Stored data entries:
Definition rename {number : Type} (name : string) (story : Story.t number)
  : Story.t number :=
  Story.Build name (Story.ifid story) (Story.zoom story)
    (Story.storyFormat story) (Story.storyFormatVersion story)
    (Story.stylesheet story) (Story.script story) (Story.tagColors story)
    (Story.startPassage story) (Story.passages story).

Definition with_passages {number : Type} (ps : list (Passage.t number))
  (story : Story.t number) : Story.t number :=
  Story.Build (Story.name story) (Story.ifid story) (Story.zoom story)
    (Story.storyFormat story) (Story.storyFormatVersion story)
    (Story.stylesheet story) (Story.script story) (Story.tagColors story)
    (Story.startPassage story) ps.


(** What a completion returned, the empty string if it threw. *)
Definition returned (c : completion string) : string :=
  match c with
  | Return value => value
  | Throw _ => ""
  end.

(** The markup [publishStory] returns when it returns. *)
Definition storyMarkup {number : Type} `{JSNumber number}
  (appInfo : AppInfo.t) (story : Story.t number)
  (formatOptions startId : option string) : string :=
  let st :=
    forEach (visit startId) (Story.passages story) 0
      {| passageData := ""; startLocalId := None |} in
  storyOpenTag appInfo story formatOptions (startLocalId st) ++
  styleElement story ++
  scriptElement story ++
  Array_toString (tagData story) ++
  passageData st ++
  "</tw-storydata>".

(** What follows the value of the [name] attribute in that markup. *)
Definition afterName {number : Type} `{JSNumber number}
  (appInfo : AppInfo.t) (story : Story.t number)
  (formatOptions startId : option string) : string :=
  let st :=
    forEach (visit startId) (Story.passages story) 0
      {| passageData := ""; startLocalId := None |} in
  dquote ++ " " ++
  attr "startnode" (startnode (startLocalId st)) ++ " " ++
  attr "creator" (escape (AppInfo.name appInfo)) ++ " " ++
  attr "creator-version" (escape (AppInfo.version appInfo)) ++ " " ++
  attr "ifid" (escape (Story.ifid story)) ++ " " ++
  attr "zoom" (escape_number (Story.zoom story)) ++ " " ++
  attr "format" (escape (Story.storyFormat story)) ++ " " ++
  attr "format-version" (escape (Story.storyFormatVersion story)) ++ " " ++
  attr "options" (escape_nullable formatOptions) ++ " hidden>" ++
  styleElement story ++
  scriptElement story ++
  Array_toString (tagData story) ++
  passageData st ++
  "</tw-storydata>".

(** Whether the format has a template the publisher accepts:
    [properties] and [properties.source] are there and the source is not
    the empty string. *)
Definition usable (format : Format.t) : bool :=
  match Format.properties format with
  | None => false
  | Some properties => truthy (Format.source properties)
  end.

(** One tag element. *)
Definition tagElement (name color : string) : string :=
  "<tw-tag " ++ attr "name" (escape name) ++ " " ++
  attr "color" (escape color) ++ "></tw-tag>".

(** A story with another stylesheet, with another script. *)
Definition with_stylesheet {number : Type} (stylesheet : string)
  (story : Story.t number) : Story.t number :=
  Story.Build (Story.name story) (Story.ifid story) (Story.zoom story)
    (Story.storyFormat story) (Story.storyFormatVersion story)
    stylesheet (Story.script story) (Story.tagColors story)
    (Story.startPassage story) (Story.passages story).

Definition with_script {number : Type} (script : string)
  (story : Story.t number) : Story.t number :=
  Story.Build (Story.name story) (Story.ifid story) (Story.zoom story)
    (Story.storyFormat story) (Story.storyFormatVersion story)
    (Story.stylesheet story) script (Story.tagColors story)
    (Story.startPassage story) (Story.passages story).

(** A string without an opening brace. *)
Fixpoint no_brace (s : string) : bool :=
  match s with
  | "" => true
  | String chr s' => negb (chr =? "{")%char && no_brace s'
  end.

(** A template seen as a sequence of literal texts and placeholders, the
    template it stands for, and the template with a name and a
    serialized story in place of the placeholders. *)
Inductive part : Type :=
| Text (s : string)
| NamePlaceholder
| DataPlaceholder.

Definition literal_ok (x : part) : bool :=
  match x with
  | Text s => no_brace s
  | _ => true
  end.

Definition is_data (x : part) : bool :=
  match x with
  | DataPlaceholder => true
  | _ => false
  end.

Fixpoint render (parts : list part) : string :=
  match parts with
  | [] => ""
  | Text s :: parts' => s ++ render parts'
  | NamePlaceholder :: parts' => STORY_NAME ++ render parts'
  | DataPlaceholder :: parts' => STORY_DATA ++ render parts'
  end.

Fixpoint bound (name data : string) (parts : list part) : string :=
  match parts with
  | [] => ""
  | Text s :: parts' => s ++ bound name data parts'
  | NamePlaceholder :: parts' => name ++ bound name data parts'
  | DataPlaceholder :: parts' => data ++ bound name data parts'
  end.

(** A string without slash, colon and backslash, and what the
    replacement of [publishArchiveToFile] does to one character. *)
Fixpoint path_safe (s : string) : bool :=
  match s with
  | "" => true
  | String chr s' => negb (path_unsafe chr) && path_safe s'
  end.

Definition dot_if_unsafe (chr : ascii) : ascii :=
  if path_unsafe chr then "."%char else chr.

(** A passage with other tags. *)
Definition with_tags {number : Type} (tags : list string)
  (p : Passage.t number) : Passage.t number :=
  Passage.Build (Passage.id p) (Passage.name p) tags (Passage.left p)
    (Passage.top p) (Passage.width p) (Passage.height p) (Passage.text p).

(** ** Strings *)

Lemma append_assoc (a b c : string) : (a ++ b) ++ c = a ++ b ++ c.
Proof. induction a as [|x a IH]; simpl; [reflexivity | now rewrite IH]. Qed.

Lemma append_nil_r (a : string) : a ++ "" = a.
Proof. induction a as [|x a IH]; simpl; [reflexivity | now rewrite IH]. Qed.

Lemma length_append (a b : string) :
  String.length (a ++ b) = String.length a + String.length b.
Proof. induction a as [|x a IH]; simpl; [reflexivity | now rewrite IH]. Qed.

Lemma prefix_nil (s : string) : prefix "" s = true.
Proof. now destruct s. Qed.

Lemma prefix_append (t s : string) : prefix t (t ++ s) = true.
Proof.
  induction t as [|x t IH]; simpl.
  - now destruct s.
  - destruct (ascii_dec x x) as [_|ne]; [exact IH | now elim ne].
Qed.

Lemma prefix_split (t s : string) :
  prefix t s = true -> s = t ++ drop (String.length t) s.
Proof.
  revert s; induction t as [|x t IH]; intros s Hp; simpl.
  - reflexivity.
  - destruct s as [|y s]; simpl in Hp; [discriminate|].
    destruct (ascii_dec x y) as [->|]; [|discriminate].
    simpl. f_equal. now apply IH.
Qed.

Lemma drop_append (t s : string) : drop (String.length t) (t ++ s) = s.
Proof. induction t as [|x t IH]; simpl; [reflexivity | exact IH]. Qed.

Lemma concat_cons (x : string) (l : list string) :
  String.concat "" (x :: l) = x ++ String.concat "" l.
Proof. destruct l; simpl; [now rewrite append_nil_r | reflexivity]. Qed.

Lemma drop_nil (n : nat) : drop n "" = "".
Proof. now destruct n. Qed.

(** ** Escaping *)

Lemma htmlEscapes_cases (chr : ascii) (entity : string) :
  htmlEscapes chr = Some entity ->
  (chr = "&"%char /\ entity = "&amp;") \/
  (chr = "<"%char /\ entity = "&lt;") \/
  (chr = ">"%char /\ entity = "&gt;") \/
  (chr = "034"%char /\ entity = "&quot;") \/
  (chr = "'"%char /\ entity = "&#39;") \/
  (chr = "`"%char /\ entity = "&#96;").
Proof.
  destruct chr as [[] [] [] [] [] [] [] []]; simpl; intros E;
    try discriminate; injection E as <-; tauto.
Qed.

Lemma escape_append (a b : string) : escape (a ++ b) = escape a ++ escape b.
Proof.
  induction a as [|x a IH]; simpl; [reflexivity|].
  now rewrite IH, append_assoc.
Qed.

Lemma escape_plain (s : string) : plain s = true -> escape s = s.
Proof.
  induction s as [|x s IH]; simpl; [reflexivity|].
  unfold escapeHtmlChar. destruct (htmlEscapes x); [discriminate|].
  intros Hs. simpl. now rewrite IH.
Qed.

Lemma plain_append (a b : string) :
  plain (a ++ b) = plain a && plain b.
Proof.
  induction a as [|x a IH]; simpl; [reflexivity|].
  now destruct (htmlEscapes x).
Qed.

Lemma plain_escaped_form (s : string) :
  plain s = true -> escaped_form s = true.
Proof.
  induction s as [|x s IH]; simpl; [reflexivity|].
  now destruct (htmlEscapes x).
Qed.

Lemma escaped_form_escape (s : string) : escaped_form (escape s) = true.
Proof.
  induction s as [|x s IH]; [reflexivity|].
  cbn [escape]. unfold escapeHtmlChar.
  destruct (htmlEscapes x) as [entity|] eqn:E.
  - destruct (htmlEscapes_cases _ _ E)
      as [[-> ->]|[[-> ->]|[[-> ->]|[[-> ->]|[[-> ->]|[-> ->]]]]]];
      simpl; rewrite prefix_nil; simpl; exact IH.
  - simpl. now rewrite E.
Qed.

Lemma plain_string_of_uint (d : Decimal.uint) :
  plain (NilEmpty.string_of_uint d) = true.
Proof. induction d; simpl; auto. Qed.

BRIEF - Would you output, from the records above, exactly the run of lines that starts at the line containing "DataPlaceholder => true" and ends at the line containing "(** A string without slash, colon", and only that run?

EXPECTED ANSWER -
  | DataPlaceholder => true
  | _ => false
  end.

Fixpoint render (parts : list part) : string :=
  match parts with
  | [] => ""
  | Text s :: parts' => s ++ render parts'
  | NamePlaceholder :: parts' => STORY_NAME ++ render parts'
  | DataPlaceholder :: parts' => STORY_DATA ++ render parts'
  end.

Fixpoint bound (name data : string) (parts : list part) : string :=
  match parts with
  | [] => ""
  | Text s :: parts' => s ++ bound name data parts'
  | NamePlaceholder :: parts' => name ++ bound name data parts'
  | DataPlaceholder :: parts' => data ++ bound name data parts'
  end.

(** A string without slash, colon and backslash, and what the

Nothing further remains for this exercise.